## ACTION ITEM
Look through the material below and copy exactly the lines from the line with "destruct sl; try" to the line with "- destruct Ha as (Hz & Hp & Hpar & Hcnt).", those two lines included.

# # # # # # #

(** Nodes are inserted after their children; what is dereferenced was
    referenced; counters do not overflow. *)
Definition allowed (o : op) (db : Database) : Prop :=
  match o with
  | OpInsert h _ x => G h = Some x ∧ (∀ c, c ∈ kids x → available db c) ∧ room (len (kids x)) db
  | OpPreimage h _ => length h = 32%nat
  | OpCap _ => True
  | OpRead h => is_Some (G h)
  | OpReference c p =>
      c ≠ zero ∧ (p = zero ∨ (is_Some (dirties db !! p) ∧ (height c < height p)%nat)) ∧
      (∀ e, dirties db !! c = Some e → parents e + 1 < 2^32) ∧
      (∀ e m k, dirties db !! p = Some e → children e = Some m → m !! c = Some k → k + 1 < 2^16)
  | OpDereference r => rooted db r ∨ dirties db !! r = None ∨ on_disk (diskdb db) r
  | OpCommit h => h ≠ zero
  end.

Definition step (db db' : Database) : Prop := ∃ o, allowed o db ∧ run o db = Ret db'.

Hypothesis G_ok : ∀ h x, G h = Some x → wf_node x ∧ has_vals x ∧ length h = 32%nat ∧ h ≠ zero.
Hypothesis G_kids : ∀ h x c, G h = Some x → c ∈ kids x → c ≠ zero ∧ (height c < height h)%nat.
Hypothesis G_closed : ∀ h x c, G h = Some x → c ∈ kids x → is_Some (G c).
Hypothesis height_F : ∀ h, (height h < F)%nat.

Abbreviation inv := (inv G height).

(** A freshly opened database. *)
Lemma inv_open d : disk_ok G d → inv ∅ [] (NewDatabase d) [].
Proof.
  intros [H1 H2].
  assert (∀ h i, infos (NewDatabase d) !! h = Some i → h = zero ∧ i = mkInfo cNil (Some ∅) 0) as Hin.
  { unfold infos. simpl. rewrite map_fmap_singleton. by intros h i [<- <-]%lookup_singleton_Some. }
  split.
  - split_and!; try done; [constructor|by intros ?%elem_of_nil].
  - split.
    + exists ∅. split; [apply not_elem_of_empty|]. unfold infos. simpl. by rewrite map_fmap_singleton, lookup_singleton_eq.
    + intros h. split; [by intros ?%elem_of_nil|]. intros (Hz & [i Hi] & _). by apply Hin in Hi as [? _].
    + intros h i [-> _]%Hin. done.
    + intros h i [_ ->]%Hin m c k [= <-]. by rewrite lookup_empty.
    + intros p i c [_ ->]%Hin [(m & [= <-] & [? Hk])|Hk]%elem_of_childs; [by rewrite lookup_empty in Hk|by apply elem_of_nil in Hk].
    + intros p i c [_ ->]%Hin _ [(m & [= <-] & [? Hk])|Hk]%elem_of_childs; [by rewrite lookup_empty in Hk|by apply elem_of_nil in Hk].
    + intros l1 p l2 x c Heq. by destruct l1.
    + intros h i Hi _ _. pose proof (Hin h i Hi) as [-> ->]. change (occurs zero []) with 0. rewrite refs_zero; [done|].
      intros p j [[_ ->]%Hin _]%live_Some. rewrite elem_of_childs. intros [(m & [= <-] & [? Hk])|Hk]; [by rewrite lookup_empty in Hk|by apply elem_of_nil in Hk].
    + by intros h i [_ ->]%Hin.
    + done.
  - split; [done|]. split; [done|]. apply keys32_empty.
Qed.

(** ** Reading *)
Lemma decode_ok x : wf_node x → MustDecodeNode (length (wire x)) (wire x) = Ret x.
Proof.
  intros [Hw Hd]. unfold MustDecodeNode. rewrite <-(app_nil_r (wire x)) at 2.
  by rewrite decodeNode_wire by (done || apply depth_wire).
Qed.

Lemma inv_disk_ok D pend db l : inv D pend db l → disk_ok G (diskdb db).
Proof. intros [_ Hc (Hd & _)]. split; [done|]. intros h x c. by eapply co_disk. Qed.

(** A hash is read as the node it names, if anything is read for it, and
    something is if it is available. *)
Lemma node_spec db l h x :
  inv ∅ [] db l → G h = Some x →
  ∃ db' o, node db h = Ret (db', o) ∧ inv ∅ [] db' l ∧ (o = Some x ∨ o = None ∧ ¬ available db h) ∧
    (∀ k, available db k → available db' k).
Proof.
  intros Hi Hx. destruct (G_ok h x Hx) as (Hw & Hv & _ & Hz). destruct (inv_content _ _ _ _ _ _ Hi) as (Hd & Hcl & _).
  unfold node. destruct (clean_hit db h) as [v|] eqn:Ec.
  { rewrite (Hcl h x v Hx Ec), decode_ok by done. exists db, (Some x). split; [done|]. split; [done|]. split; [by left|done]. }
  destruct (dirties db !! h) as [e|] eqn:He.
  { destruct (dirty_rlp G height _ _ _ _ _ _ Hi He Hz) as (y & Hy & _ & Hn). simplify_eq. unfold obj. rewrite Hn.
    destruct Hw as [Hw Hdep]. exists db, (Some x). split; [|split; [done|split; [by left|done]]].
    pose proof (expandNode_ok x Hw Hv ltac:(by intros ->)) as Hex.
    destruct x; try done; cbn [collapse raw_of] in Hex |- *; by rewrite Hex. }
  destruct (kv_Get (diskdb db) h) as [v|] eqn:Ev.
  - rewrite (Hd h x v Hx Ev), decode_ok by done. exists (fill_clean db h (wire x)), (Some x). split; [done|]. split; [|split; [by left|]].
    + by apply (fill_clean_ok G height).
    + intros k. unfold available. by rewrite (proj1 (fill_clean_disk _ _ _)), (proj2 (fill_clean_disk _ _ _)).
  - exists db, None. split; [done|]. split; [done|]. split; [|done]. right. split; [done|]. unfold available, on_disk. rewrite He, Ev.
    by intros [[? ?]|[? ?]].
Qed.

Lemma db_store_spec db l h x n : inv ∅ [] db l → G h = Some x → db_store db h = Some n → n = x.
Proof.
  intros Hi Hx. unfold db_store. destruct (node_spec db l h x Hi Hx) as (db' & o & -> & _ & [->|[-> _]] & _); congruence.
Qed.
Lemma db_store_available db l h x : inv ∅ [] db l → G h = Some x → available db h → db_store db h = Some x.
Proof.
  intros Hi Hx Ha. unfold db_store. by destruct (node_spec db l h x Hi Hx) as (db' & o & -> & _ & [->|[_ ?]] & _).
Qed.

(** ** Everything below an available node is available *)
Lemma available_kids db l h x c :
  inv ∅ [] db l → G h = Some x → available db h → c ∈ kids x → available db c.
Proof.
  intros Hi Hx [[e He]|Hd] Hc.
  - destruct (G_ok h x Hx) as (_ & _ & _ & Hz). apply available_stored.
    destruct (dirty_rlp G height _ _ _ _ _ _ Hi He Hz) as (y & Hy & _ & Hn). simplify_eq.
    eapply co_closed; [apply Hi|by apply infos_Some|apply not_elem_of_empty|]. apply elem_of_childs. right. simpl. by rewrite Hn.
  - right. by eapply co_disk; [apply Hi|..].
Qed.

Lemma kids_full cs i c k : cs !! i = Some c → (i < 16)%nat → k ∈ kids c → k ∈ kids (FullNode cs).
Proof.
  intros Hi Hlt Hk. unfold kids. cbn [collapse raw_of forGatherChildren].
  match goal with |- _ ∈ ?g 0%nat _ => set (go := g) end.
  assert (∀ l j, l !! i = Some (raw_of (collapse c)) → (i + j < 16)%nat → k ∈ go j l) as Hgo; cycle 1.
  { apply Hgo; [|lia]. by rewrite !list_lookup_fmap, Hi. }
  clear Hi Hlt. induction i as [|i IH]; intros [|y l] j Hl Hj; try done; cbn [go]; apply elem_of_app.
  - injection Hl as ->. left. by rewrite bool_decide_true by lia.
  - right. apply IH; [done|lia].
Qed.

(** ** A trie that was resolved stays as it is while its root is available *)
Lemma expands_stable db1 l1 db2 l2 : inv ∅ [] db1 l1 → inv ∅ [] db2 l2 → ∀ n h x e, (height h < n)%nat →
  G h = Some x → available db2 h → expands (DB := db_store db1) x e → expands (DB := db_store db2) x e.
Proof.
  intros Hi1 Hi2 n. induction n as [|n IHn]; intros h x e Hn Hx Ha; [lia|].
  assert (∀ c, c ∈ kids x → is_Some (G c) ∧ available db2 c ∧ (height c < n)%nat) as Hk.
  { intros c Hc. split; [by eapply G_closed|]. split; [by eapply available_kids|]. destruct (G_kids h x c Hx Hc). lia. }
  destruct (G_ok h x Hx) as ([Hw _] & _). clear Hx Hn Ha h. revert e Hk Hw.
  induction x as [|cs IH|k v IH|h|v] using Node_nested_ind; intros e Hk Hw He; inversion He as [| |? es HF| |? y ? Hy Hin Hye];
    subst; try by constructor.
  - constructor. destruct Hw as (_ & (cs' & sl & -> & Hlen & _ & Hsl) & Hcs%wf_children).
    apply Forall2_app_inv_l in HF as (es' & es2 & HF & HF2 & ->). apply Forall2_app.
    + apply Forall2_same_length_lookup_2; [by eapply Forall2_length|]. intros i c e Hc Hec.
      assert ((cs' ++ [sl]) !! i = Some c) as Hci by by apply lookup_app_l_Some.
      apply (proj1 (Forall_lookup _ _) IH i c Hci); [|by apply (proj1 (Forall_lookup _ _) Hcs i c Hci)|exact (Forall2_lookup_lr _ _ _ _ _ _ HF Hc Hec)].
      intros c' Hc'. apply Hk. eapply kids_full; [done| |done]. apply lookup_lt_Some in Hc. lia.
    + destruct es2 as [|e2 [|]]; inversion HF2 as [|? ? ? ? He2 Hnil]; subst; [|by inversion Hnil]. constructor; [|constructor].
      destruct sl; try done; inversion He2; subst; constructor.
  - constructor. destruct Hw as (_ & _ & _ & _ & Hw & _). by apply IH.
  - destruct (Hk (BytesToHash h)) as ([x Hx] & Hav & Hlt); [by left|].
    assert (y = x) as -> by exact (db_store_spec db1 l1 _ x y Hi1 Hx Hy).
    econstructor; [exact (db_store_available db2 l2 _ x Hi2 Hx Hav)|done|]. by eapply IHn.
Qed.

(** ** Runs *)
Lemma run_ok o db l :
  inv ∅ [] db l → allowed o db → ∃ db' l', run o db = Ret db' ∧ inv ∅ [] db' l'.
Proof.
  intros Hi Ha. destruct o as [h sz x|h p|h|c p|r|limit|h]; cbn [run allowed] in *.
  - destruct Ha as (Hx & Hk & Hr).
    destruct (db_insert_ok G height G_ok G_kids db l h sz x Hi Hx Hk Hr) as (db' & l' & H' & Hi' & _). by exists db', l'.
  - eexists _, l. split; [done|]. unfold insertPreimage. destruct (preimages db) as [m|] eqn:Em; [|done].
    destruct (m !! h); [done|]. apply inv_preimages; [done|]. intros m' k [= <-].
    destruct (decide (k = h)) as [->|]; [done|]. rewrite lookup_insert_ne by done.
    apply (proj2 (proj2 (inv_content _ _ _ _ _ _ Hi)) m k Em).
  - destruct Ha as [x Hx]. destruct (node_spec db l h x Hi Hx) as (db' & o & -> & Hi' & _). by exists db', l.
  - destruct Ha as (Hz & Hp & Hpar & Hcnt).
    edestruct (reference_ok G height F G_ok G_kids height_F db l c p) as (db' & H' & Hi' & _); [done..|]. by exists db', l.
  - edestruct (Dereference_ok G height F G_ok G_kids height_F db l r) as (db' & l' & H' & Hi' & _); [done..|]. by exists db', l'.
  - edestruct (Cap_ok G height F G_ok G_kids height_F (size (dirties db)) db l limit) as (db' & ok & l' & H' & Hi' & _); [done..|].
    rewrite H'. by exists db', l'.
  - edestruct (Commit_ok G height F G_ok G_kids height_F db l h) as (db' & calls & ok & l' & H' & Hi' & _); [done..|].
    rewrite H'. by exists db', l'.
Qed.

Lemma steps_inv db db' l : rtc step db db' → inv ∅ [] db l → ∃ l', inv ∅ [] db' l'.
Proof.
  intros Hs. revert l. induction Hs as [db|db db1 db' (o & Ha & Hr) _ IH]; intros l Hi; [by exists l|].
  destruct (run_ok o db l Hi Ha) as (db2 & l2 & Hr2 & Hi2). rewrite Hr in Hr2. injection Hr2 as <-. by apply (IH l2).
Qed.

Lemma rooted_available db l r : inv ∅ [] db l → rooted db r → available db r.
Proof.
  intros Hi (e & m & k & He & Hm & Hk). apply available_stored. eapply co_closed; [apply Hi|by apply infos_Some|apply not_elem_of_empty|].
  apply elem_of_childs. left. simpl. eauto.
Qed.

(** The root of a trie, resolved in one database and available in another. *)
Lemma root_stable db1 l1 db2 l2 r e :
  inv ∅ [] db1 l1 → inv ∅ [] db2 l2 → is_Some (G r) → available db2 r →
  expands (DB := db_store db1) (HashNode r) e → expands (DB := db_store db2) (HashNode r) e.
Proof.
  intros Hi1 Hi2 [x Hx] Ha He. inversion He as [| | | |? y ? Hy Hin Hye]; subst.
  destruct (G_ok r x Hx) as (_ & _ & Hl & _). rewrite BytesToHash_id in Hy by done.
  assert (y = x) as -> by exact (db_store_spec db1 l1 _ x y Hi1 Hx Hy).
  econstructor; [|done|by eapply (expands_stable db1 l1 db2 l2)].
  rewrite BytesToHash_id by done. exact (db_store_available db2 l2 _ x Hi2 Hx Ha).
Qed.
(** A trie that was committed reads the same from the disk. *)
Lemma commit_reads db l h e db' calls :
  inv ∅ [] db l → is_Some (G h) → available db h → expands (DB := db_store db) (HashNode h) e →
  Commit F db h = Ret (db', calls, true) →
  expands (DB := db_store (NewDatabase (diskdb db'))) (HashNode h) e ∧ disk_ok G (diskdb db').
Proof.
  intros Hi [x Hx] Ha He Hc. destruct (G_ok h x Hx) as (_ & _ & _ & Hz).
  edestruct (Commit_ok G height F G_ok G_kids height_F db l h) as (db1 & calls1 & ok & l1 & Hc1 & Hi1 & _ & Hdisk); [done..|].
  rewrite Hc in Hc1. injection Hc1 as <- <- <-. pose proof (inv_disk_ok _ _ _ _ Hi1) as Hd1. split; [|done].
  apply (root_stable db l _ []); [done|by apply inv_open|by exists x| |done].
  right. by apply Hdisk.
Qed.
End store.

(** ** The theorems *)
Section theorems.
Context `{RL : RLP} `{RLL : !RLPLaws} `{MI : MapIter} `{KV : KeyValueStore} `{KVL : !KeyValueLaws}
  `{FC : FastCache} `{FCL : !FastCacheLaws}.
Variable F : nat.
Variable G : bytes → option Node.
Variable height : bytes → nat.
Hypothesis G_ok : ∀ h x, G h = Some x → wf_node x ∧ has_vals x ∧ length h = 32%nat ∧ h ≠ zero.
Hypothesis G_kids : ∀ h x c, G h = Some x → c ∈ kids x → c ≠ zero ∧ (height c < height h)%nat.
Hypothesis G_closed : ∀ h x c, G h = Some x → c ∈ kids x → is_Some (G c).
Hypothesis height_F : ∀ h, (height h < F)%nat.
Abbreviation step := (step F G height).

(** C6. Garbage collection is safe: a trie that could be read at some point
    of a run reads the same at every later point at which its root is
    referenced or on disk, whatever was inserted, referenced, dereferenced,
    flushed or committed in between, and whether the writes to disk failed. *)
Theorem gc_safe d db1 db2 r e :
  disk_ok G d → rtc step (NewDatabase d) db1 → rtc step db1 db2 → is_Some (G r) →
  rooted db2 r ∨ on_disk (diskdb db2) r →
  expands (DB := db_store db1) (HashNode r) e → expands (DB := db_store db2) (HashNode r) e.
Proof.
  intros Hd H1 H2 Hr Hroot He.
  destruct (steps_inv F G height G_ok G_kids height_F _ _ _ H1 (inv_open G height d Hd)) as [l1 Hi1].
  destruct (steps_inv F G height G_ok G_kids height_F _ _ _ H2 Hi1) as [l2 Hi2].
  apply (root_stable F G height G_ok G_kids G_closed height_F db1 l1 db2 l2); [done..| |done].
  destruct Hroot; [by eapply (rooted_available G height)|by right].
Qed.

# # # # # # #

## WRITTEN SOLUTION
      destruct sl; try done; inversion He2; subst; constructor.
  - constructor. destruct Hw as (_ & _ & _ & _ & Hw & _). by apply IH.
  - destruct (Hk (BytesToHash h)) as ([x Hx] & Hav & Hlt); [by left|].
    assert (y = x) as -> by exact (db_store_spec db1 l1 _ x y Hi1 Hx Hy).
    econstructor; [exact (db_store_available db2 l2 _ x Hi2 Hx Hav)|done|]. by eapply IHn.
Qed.

(** ** Runs *)
Lemma run_ok o db l :
  inv ∅ [] db l → allowed o db → ∃ db' l', run o db = Ret db' ∧ inv ∅ [] db' l'.
Proof.
  intros Hi Ha. destruct o as [h sz x|h p|h|c p|r|limit|h]; cbn [run allowed] in *.
  - destruct Ha as (Hx & Hk & Hr).
    destruct (db_insert_ok G height G_ok G_kids db l h sz x Hi Hx Hk Hr) as (db' & l' & H' & Hi' & _). by exists db', l'.
  - eexists _, l. split; [done|]. unfold insertPreimage. destruct (preimages db) as [m|] eqn:Em; [|done].
    destruct (m !! h); [done|]. apply inv_preimages; [done|]. intros m' k [= <-].
    destruct (decide (k = h)) as [->|]; [done|]. rewrite lookup_insert_ne by done.
    apply (proj2 (proj2 (inv_content _ _ _ _ _ _ Hi)) m k Em).
  - destruct Ha as [x Hx]. destruct (node_spec db l h x Hi Hx) as (db' & o & -> & Hi' & _). by exists db', l.
  - destruct Ha as (Hz & Hp & Hpar & Hcnt).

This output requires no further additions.